En coincidencia –se me ocurre que shakesperiana–, hoy me escribió un gran autor español, al que admiro y quiero, y dentro de un chiste sobre su posible asilo en los EEUU, dando clases, reconoce que quizás nunca le den una cátedra allí porque “diría que Shakespeare nunca existió, pero que sí existen obras atribuidas a alguien llamado así”.

La coincidencia en un día me pareció graciosa, por lo menos, y esta noche, en una reunión familiar en mi casa, hice el comentario. Y fue cuando descubrí que la mitad de los invitados creían que ciertamente era posible que William Shakespeare fuera no más que un seudónimo “de algún otro o varios”. Dos primas habían visto el documental del History Channel, “y te recomiendo ver esta noche otro buenísimo sobre la existencia de monstruos escondidos en asteroides”. Otro primo lo había leído en la prensa: “Gustavo; no lo dudes, que de eso hay tantas pruebas como que Hitler sigue vivo o que Angelina Jolie se inyecta Botox en los pies; lo vi en Discovery Channel”, mientras que el resto lo afirmaba también de manera simple, más bien respiratoria, de la misma manera que se ratifican a los vampiros, los trece signos del Zodíaco, una predicción maya para el 2012, el código secreto en la Mona Lisa o la sangre azul de las familias reales.
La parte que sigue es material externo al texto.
(** [served] from the equations that say how the state was computed. *)
Ltac served_tac :=
  keeps_cases;
  repeat match goal with
         | H : UpdateByCommand _ _ _ = _ |- _ => progress cbn [withMib withDownload withStatus withPhase e_mib] in H
         end;
  cbn [withMib withDownload withStatus withPhase withBytes withSelected e_mib];
  try solve [eauto 3 with served nocore].

Lemma setExclusiveSoftwareFlag_served c w selected attribute transaction r c' w' :
  setExclusiveSoftwareFlag c w selected attribute transaction = (r, c', w') → served (e_mib c) (e_mib c').
Proof. unfold setExclusiveSoftwareFlag. intros. served_tac. Qed.
#[local] Hint Resolve setExclusiveSoftwareFlag_served : served.

Lemma failSoftwareDownload_served controller c w c' w' :
  failSoftwareDownload controller c w = (c', w') → e_mib c' = e_mib c.
Proof. unfold failSoftwareDownload. intros. keeps_cases; done. Qed.

Lemma startSoftwareDownload_served c w request device r c' w' :
  startSoftwareDownload c w request device = (r, c', w') → served (e_mib c) (e_mib c').
Proof. unfold startSoftwareDownload. intros. served_tac. Qed.

Lemma downloadSoftwareSection_served controller c w request device acknowledged r c' w' :
  downloadSoftwareSection controller c w request device acknowledged = (r, c', w') →
  served (e_mib c) (e_mib c').
Proof.
  unfold downloadSoftwareSection. intros. served_tac.
  match goal with H : failSoftwareDownload _ _ _ = _ |- _ => apply failSoftwareDownload_served in H; rewrite H end.
  apply served_refl.
Qed.

Lemma softwareFinishStatus_served c w d r c' w' :
  softwareFinishStatus c w d = (r, c', w') → served (e_mib c) (e_mib c').
Proof. unfold softwareFinishStatus, publishFinished. intros. served_tac. Qed.
#[local] Hint Resolve softwareFinishStatus_served : served.

Lemma endSoftwareDownload_served controller c w request device r c' w' :
  endSoftwareDownload controller c w request device = (r, c', w') → served (e_mib c) (e_mib c').
Proof.
  unfold endSoftwareDownload. intros. served_tac.
  match goal with H : failSoftwareDownload _ _ _ = _ |- _ => apply failSoftwareDownload_served in H; rewrite H end.
  apply served_refl.
Qed.

Lemma activateSoftware_served c w request r c' w' :
  activateSoftware c w request = (r, c', w') → served (e_mib c) (e_mib c').
Proof. unfold activateSoftware. intros. served_tac. Qed.

Lemma commitSoftware_served c w request r c' w' :
  commitSoftware c w request = (r, c', w') → served (e_mib c) (e_mib c').
Proof. unfold commitSoftware. intros. served_tac. Qed.
(* ===== verification/OpticalProps.v ===== *)
(** * Engine: the ANI-G alarms

    The bit error rate alarms follow the exact rate with the thresholds of the MIB, and the
    optical alarms are stable: a sample that repeats changes no alarm. *)

From S2P Require Import Prelude Maps GoStd MeTypes MeLib Mib MeNames Semantics Store.
From S2P Require Import StoreLemmas StoreInvariant StoreProps.
From S2P Require Import Model Frames Codec Software Optics Controllers Engine PmRules Notify Upload UploadProps.
From S2P Require Import OpticalAlarms NotifyProps.

(** ** Alarm bitmaps *)

Lemma bit_mask_set x i : 0 ≤ i → (Z.land x (Z.shiftl 1 i) =? 0) = negb (Z.testbit x i).
Proof.
  intros Hi. rewrite Z.shiftl_1_l. apply eq_true_iff_eq. rewrite Z.eqb_eq, negb_true_iff. split.
  - intros H. assert (Z.testbit (Z.land x (2 ^ i)) i = false) as Hb by (by rewrite H, Z.bits_0).
    by rewrite Z.land_spec, Z.pow2_bits_true, andb_true_r in Hb.
  - intros H. apply Z.bits_inj_0. intros n. rewrite Z.land_spec.
    destruct (decide (n = i)) as [->|Hn]; [by rewrite H|]. by rewrite Z.pow2_bits_false, andb_false_r.
Qed.

Lemma alarmBit_testbit bitmap alarm :
  alarmBit bitmap alarm = Z.testbit (nth8 bitmap (Z.to_nat (alarm / 8))) (7 - alarm mod 8).
Proof. unfold alarmBit. rewrite bit_mask_set, negb_involutive; [done|]. lia. Qed.

Lemma nth8_insert (l : list Z) i j x : (i < length l)%nat → nth8 (<[i := x]> l) j = if decide (i = j) then x else nth8 l j.
Proof.
  intros Hi. unfold nth8. rewrite !nth_lookup. case_decide as Hd.
  - subst. by rewrite list_lookup_insert_eq.
  - by rewrite list_lookup_insert_ne.
Qed.

(** Setting an alarm sets its bit and no other. *)
Lemma alarmBit_set bitmap alarm other active :
  length bitmap = 28%nat → 0 ≤ alarm < 224 → 0 ≤ other →
  alarmBit (setAlarmBit bitmap alarm active) other = if other =? alarm then active else alarmBit bitmap other.
Proof.
  intros Hl Ha Ho. rewrite !alarmBit_testbit. unfold setAlarmBit. cbv zeta.
  rewrite nth8_insert by lia. rewrite !Z.shiftl_1_l. case_decide as Hd.
  - assert (alarm / 8 = other / 8) as Hq by lia.
    destruct active; [rewrite Z.lor_spec|rewrite Z.ldiff_spec]; rewrite Z.pow2_bits_eqb by lia;
      replace (7 - alarm mod 8 =? 7 - other mod 8) with (other =? alarm) by lia; rewrite Hd;
      by destruct (other =? alarm), (Z.testbit _ _).
  - replace (other =? alarm) with false by lia. done.
Qed.

Lemma length_setAlarmBit bitmap alarm active : length (setAlarmBit bitmap alarm active) = length bitmap.
Proof. apply length_insert. Qed.
(** ** The lists of the document *)

Section lists.
Context {MR : MapRange} {W Sink : Type}.
Implicit Types e : Engine W Sink.

(** An alarm that may be restored: not empty, of an instance, defined and advertised. *)
Definition validAlarm e (key : Key) (bitmap : list Z) : Prop :=
  bitmap ≠ zeroBitmap ∧ Exists_ (mibOf e) key = true ∧ validateAlarm e key bitmap BaselineIdent = Ok tt.

Lemma validateRuntimeAlarm_spec e m x m' :
  validateRuntimeAlarm e m x = Ok m' →
  m !! ra_Key x = None ∧ m' = <[ra_Key x := ra_Bitmap x]> m ∧ validAlarm e (ra_Key x) (ra_Bitmap x).
Proof.
  intros H. unfold validateRuntimeAlarm in H. inv_ok H. apply bool_decide_eq_false in Hg, Hg0.
  apply negb_false_iff in Hg1. destruct x1, x2. split_and!.
  - by destruct (m !! ra_Key x) eqn:He; [destruct Hg|].
  - done.
  - split_and!; [done|done|]. unfold validateAlarm. rewrite Hg1, Hr. cbn [mbind Res_bind guard_err negb].
    rewrite Hr0. cbn [mbind Res_bind]. by rewrite Hr1.
Qed.

Lemma validateRuntimeAlarms_spec e l m :
  validateRuntimeAlarms e l = Ok m →
  map_to_list m ≡ₚ map (λ x, (ra_Key x, ra_Bitmap x)) l ∧ ∀ key bitmap, m !! key = Some bitmap → validAlarm e key bitmap.
Proof.
  intros H. split.
  - apply (keyed_loop ra_Key ra_Bitmap) in H; [by rewrite map_to_list_empty, app_nil_r in H|].
    intros m1 x m2 (? & ? & _)%validateRuntimeAlarm_spec. by split.
  - unfold validateRuntimeAlarms in H. revert H.
    apply (foldM_inv (λ m : gmap Key (list Z), ∀ key bitmap, m !! key = Some bitmap → validAlarm e key bitmap));
      [|intros ? ? Hx; by rewrite lookup_empty in Hx].
    intros m1 x m2 _ Hm (_ & -> & Hv)%validateRuntimeAlarm_spec key bitmap.
    rewrite lookup_insert_Some. intros [[<- <-]|[_ Hx]]; [done|by apply Hm].
Qed.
Entonces claro, fue cuando, como dicen en mi pueblo, me arreché.

Me lancé así un monólogo a alta voz, de por lo menos dos horas corridas, sin permitir interrupciones (nada de Sócrates; Platón a quemarropa y puro, que es como soy y no me importa) y sólo me quedé callado cuando me di cuenta que mi esposa había apagado la luz y se iba a dormir. ¿A dónde se fue todo el mundo? –pregunté. “La mayoría se fue, querido, y casi todos ofendidos. Si no pides disculpas, quizás no vuelvan nunca más. A todos les dije que estabas tomado. Buenas noches”.

Como ya no tenía quien me oyera, entonces me vine a escribir esta nota, sospechosamente feliz por haber insultado a casi todos los que me querían hasta hoy. Es que ellos no lo podían saber, pero este es uno de los tres temas personales que cuando se tocan, me dinamitan toda postura.
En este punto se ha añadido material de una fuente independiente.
Lemma scanstring_S fuel s :
  json.scanstring (S fuel) s
  = match s with
    | EmptyString => None
    | String c rest =>
        if Ascii.eqb c "034" then Some (EmptyString, rest)
        else if Ascii.eqb c "\" then
          match rest with
          | EmptyString => None
          | String e rest' =>
              if Ascii.eqb e "u" then
                match json.hex4 rest' with
                | None => None
                | Some (u1, r1) =>
                    let '(cp, r) :=
                      match (if (55296 <=? u1) && (u1 <=? 56319)
                             then json.low_surrogate u1 r1 else None) with
                      | Some p => p
                      | None => (u1, r1)
                      end in
                    match json.scanstring fuel r with
                    | Some (t, r') =>
                        Some (String.append (json.utf8 cp) t, r')
                    | None => None
                    end
                end
              else
                match json.escape_char e with
                | None => None
                | Some ch =>
                    match json.scanstring fuel rest' with
                    | Some (t, r) => Some (String ch t, r)
                    | None => None
                    end
                end
          end
        else if Nat.ltb (nat_of_ascii c) 32 then None
        else match json.scanstring fuel rest with
             | Some (t, r) => Some (String c t, r)
             | None => None
             end
    end.
Proof. reflexivity. Qed.

(** What follows a high surrogate: the text after one or two escapes. *)
Lemma surrogate_rest_le u1 r1 cp r :
  match (if (55296 <=? u1) && (u1 <=? 56319)
         then json.low_surrogate u1 r1 else None) with
  | Some p => p
  | None => (u1, r1)
  end = (cp, r) -> (L r <= L r1)%nat.
Proof.
  destruct (_ && _).
  - destruct (json.low_surrogate u1 r1) as [[p q]|] eqn:E.
    + apply low_surrogate_le in E. intros H. injection H as _ <-. exact E.
    + intros H. injection H as _ <-. apply Nat.le_refl.
  - intros H. injection H as _ <-. apply Nat.le_refl.
Qed.

(** A string literal ends strictly further in the text. *)
Lemma scanstring_lt fuel : forall s t r,
  json.scanstring fuel s = Some (t, r) -> (L r < L s)%nat.
Proof.
  induction fuel as [|fuel IH]; intros s t r H; [discriminate|].
  rewrite scanstring_S in H.
  destruct s as [|c rest]; [discriminate|]. cbn [String.length].
  destruct (Ascii.eqb c "034"); [injection H as _ <-; lia|].
  destruct (Ascii.eqb c "\").
  - destruct rest as [|e rest']; [discriminate|]. cbn [String.length].
    destruct (Ascii.eqb e "u").
    + destruct (json.hex4 rest') as [[u1 r1]|] eqn:Eh; [|discriminate].
      apply hex4_length in Eh.
      destruct (match (if (55296 <=? u1) && (u1 <=? 56319)
                       then json.low_surrogate u1 r1 else None) with
                | Some p => p
                | None => (u1, r1)
                end) as [cp r0] eqn:Es.
      apply surrogate_rest_le in Es.
      destruct (json.scanstring fuel r0) as [[t' r']|] eqn:E; [|discriminate].
      apply IH in E. injection H as _ <-. lia.
    + destruct (json.escape_char e); [|discriminate].
      destruct (json.scanstring fuel rest') as [[t' r']|] eqn:E;
        [|discriminate].
      apply IH in E. injection H as _ <-. lia.
  - destruct (Nat.ltb _ _); [discriminate|].
    destruct (json.scanstring fuel rest) as [[t' r']|] eqn:E; [|discriminate].
    apply IH in E. injection H as _ <-. lia.
Qed.
(** X12. The fragments a call appends come from elements of the queue
    it started with, in the order of the queue and at most one per
    place in the queue. *)
Theorem fragments_follow_queue h ctx pdf c st sorted rs :
  sorted_elements c = Some sorted ->
  render_elements c = Some rs ->
  exists drained c' st' frs,
    create_render_elements h ctx pdf c st = Ok (drained, c', st') /\
    render_elements c' = Some (rs ++ frs) /\
    (fragments frs).*1 `sublist_of` sorted.
Proof.
  intros Hs Hrs.
  destruct (while_loop_owners (loop_fuel c) h ctx pdf (initial_state c st) sorted rs
              Hs Hrs) as (frs & Hown & Hres).
  { unfold loop_fuel. rewrite Hs. simpl. lia. }
  simpl in Hown.
  pose proof (while_loop_queue (loop_fuel c) h ctx pdf (initial_state c st) sorted Hs)
    as Hq.
  unfold create_render_elements, resume.
  destruct (while_loop _ _ _ _ _) as [[s'|b c' st']| |]; try done.
  - destruct Hq as (sorted' & Hs' & _).
    { unfold loop_fuel. rewrite Hs. simpl. lia. }
    unfold finish_pass. simpl. rewrite Hs'.
    destruct sorted' as [|r' pending]; simpl.
    + do 3 eexists. exists frs. split; [done|]. done.
    + rewrite Hres. do 3 eexists. exists (frs ++ [PageBreakElement (-1)]).
      split; [done|]. simpl. rewrite (assoc_L (++)). split; [done|].
      rewrite fragments_app. simpl. by rewrite app_nil_r.
  - do 3 eexists. exists frs. done.
Qed.
(** * docs_setup.py: the AgentBridge documentation set-up script

    A shallow embedding of [src/docs_setup.py] and the properties of its
    behaviour: the directory scaffolder, the placeholder generator, the
    dependency installer and the interactive build/serve menu.

    The script is effectful throughout.  It is embedded in a small
    state-and-exception monad over a [World] holding the directory tree under
    the working directory, what was written to standard output and the
    subprocesses that were spawned.  What the outside world decides (the exit
    status of a subprocess, what it does to the disk, the interpreter's path
    and its rendering of an exception) is gathered in an [Env] record.

    Scope of the model.  Paths are relative to the working directory, which
    is a directory; there are no symbolic links, permissions or full disks,
    so a system call fails only for the reasons [errno] lists.  An interrupt
    is delivered only while the script waits for a subprocess.  Standard
    input is a finite list of lines, after which [input] meets end of file.
    What the subprocesses themselves print is not part of [stdout]. *)

From Stdlib Require Import String Ascii ZArith List Lia.
From stdpp Require Import base option list strings pretty gmap.
From Equations Require Import Equations.

Local Open Scope string_scope.

(** ** Python string methods used by the script *)

Module PyStr.

Definition is_upper (c : ascii) : bool :=
  let n := nat_of_ascii c in (65 <=? n)%nat && (n <=? 90)%nat.

Definition is_lower (c : ascii) : bool :=
  let n := nat_of_ascii c in (97 <=? n)%nat && (n <=? 122)%nat.

(** A cased character: upper- or lower-case letter.  Strings are byte
    strings here, so only the ASCII letters are cased. *)
Definition is_cased (c : ascii) : bool := is_upper c || is_lower c.

Definition to_upper (c : ascii) : ascii :=
  if is_lower c then ascii_of_nat (nat_of_ascii c - 32) else c.

Definition to_lower (c : ascii) : ascii :=
  if is_upper c then ascii_of_nat (nat_of_ascii c + 32) else c.

(** [s.replace(a, b)] for one-character [a] and [b]. *)
Fixpoint replace (a b : ascii) (s : string) : string :=
  match s with
  | EmptyString => EmptyString
  | String c s' => String (if Ascii.eqb c a then b else c) (replace a b s')
  end.

(** [s.title()]: a cased character is upper-cased when the character before
    it is not cased (or there is none) and lower-cased otherwise. *)
Fixpoint title_from (prev_cased : bool) (s : string) : string :=
  match s with
  | EmptyString => EmptyString
  | String c s' =>
      String (if prev_cased then to_lower c else to_upper c)
             (title_from (is_cased c) s')
  end.

Definition title (s : string) : string := title_from false s.

(** [s.startswith(x)]. *)
Fixpoint startswith (s x : string) {struct x} : bool :=
  match x, s with
  | EmptyString, _ => true
  | String a x', String b s' => Ascii.eqb a b && startswith s' x'
  | String _ _, EmptyString => false
  end.

(** [x in s] for strings. *)
Fixpoint contains (x s : string) : bool :=
  startswith s x ||
  match s with
  | EmptyString => false
  | String _ s' => contains x s'
  end.

(** [sep.join(l)]. *)
Fixpoint join (sep : string) (l : list string) : string :=
  match l with
  | [] => ""
  | [x] => x
  | x :: l' => x ++ sep ++ join sep l'
  end.

End PyStr.

(** ** pathlib: pure paths *)

(** A relative path is the list of its components, outermost first; the empty
    list is the working directory, [Path(".")]. *)
Abbreviation path := (list string).

Module PurePath.

(** Splits at every ['/']; [acc] is the component read so far. *)
Fixpoint split_slash (acc : string) (s : string) : list string :=
  match s with
  | EmptyString => [acc]
  | String c s' =>
      if Ascii.eqb c "/" then acc :: split_slash "" s'
      else split_slash (acc ++ String c "") s'
  end.

(** [Path(s)] for a relative [s]: empty components and ["."] are dropped. *)
Definition Path (s : string) : path :=
  filter (λ c, c ≠ "" ∧ c ≠ ".") (split_slash "" s).

(** [str(p)]. *)
Definition str (p : path) : string :=
  match p with
  | [] => "."
  | _ => PyStr.join "/" p
  end.

(** [p.parent]; the working directory is its own parent. *)
Definition parent (p : path) : path := removelast p.

(** [p.name]: the last component, empty for the working directory. *)
Definition name (p : path) : string := List.last p "".

(** Position of the last ['.'] of [s], if any. *)
Fixpoint rfind_dot (s : string) : option nat :=
  match s with
  | EmptyString => None
  | String c s' =>
      match rfind_dot s' with
      | Some i => Some (S i)
      | None => if Ascii.eqb c "." then Some 0%nat else None
      end
  end.

(** [p.stem]: the name without its last suffix.  As in pathlib, a dot in
    first or in last position does not start a suffix. *)
Definition stem (p : path) : string :=
  let n := name p in
  match rfind_dot n with
  | Some i =>
      if (0 <? i)%nat && (i <? String.length n - 1)%nat
      then String.substring 0 i n else n
  | None => n
  end.

End PurePath.

Import PurePath.


(** ** The directory tree and the system calls *)

(** The disk below the working directory: a file with its content, or a
    directory with its entries. *)
#[warnings="-register-all"] Inductive node :=
  | File (content : string)
  | Dir (entries : gmap string node).

(** What [stat] and a read show of a node. *)
Inductive st :=
  | IsFile (content : string)
  | IsDir.

Inductive errno := ENOENT | ENOTDIR | EEXIST | EISDIR.

Module FS.

Definition kind (n : node) : st :=
  match n with
  | File c => IsFile c
  | Dir _ => IsDir
  end.

(** Path resolution from the working directory [n]. *)
Fixpoint stat (n : node) (p : path) : option st :=
  match p with
  | [] => Some (kind n)
  | c :: p' =>
      match n with
      | File _ => None
      | Dir m =>
          match m !! c with
          | Some n' => stat n' p'
          | None => None
          end
      end
  end.

(** [Path.exists()] and [Path.is_dir()]: every resolution error reads as
    [False]. *)
Definition exists_ (n : node) (p : path) : bool :=
  match stat n p with
  | Some _ => true
  | None => false
  end.

Definition is_dir (n : node) (p : path) : bool :=
  match stat n p with
  | Some IsDir => true
  | _ => false
  end.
Sucede que fui a Stratford por primera vez en 1984. Por esos días me creía un chico muy listo y muy izquierdoso, más bien anárquico, pero de los tipo Spencer, muy enamorado de mí mismo, que militaba en casi todas las bandas de los que creen en la conspiración. Shakespeare era, para mí, una marca y poco más. Quizás porque por esos días fumaba cigarrillos “Hamlet”, me dio por pensar, muy a mis 21 años, que eso de un autor tan bueno, genial y sobrenatural, no podía ser verdad. Repetía, con ese aire que hoy tiene History Channel, aquello de que Shakespeare era un seudónimo, un testaferro, un grupo de autores detrás de una divisa monetaria y política, pero no un dramaturgo único y fantástico.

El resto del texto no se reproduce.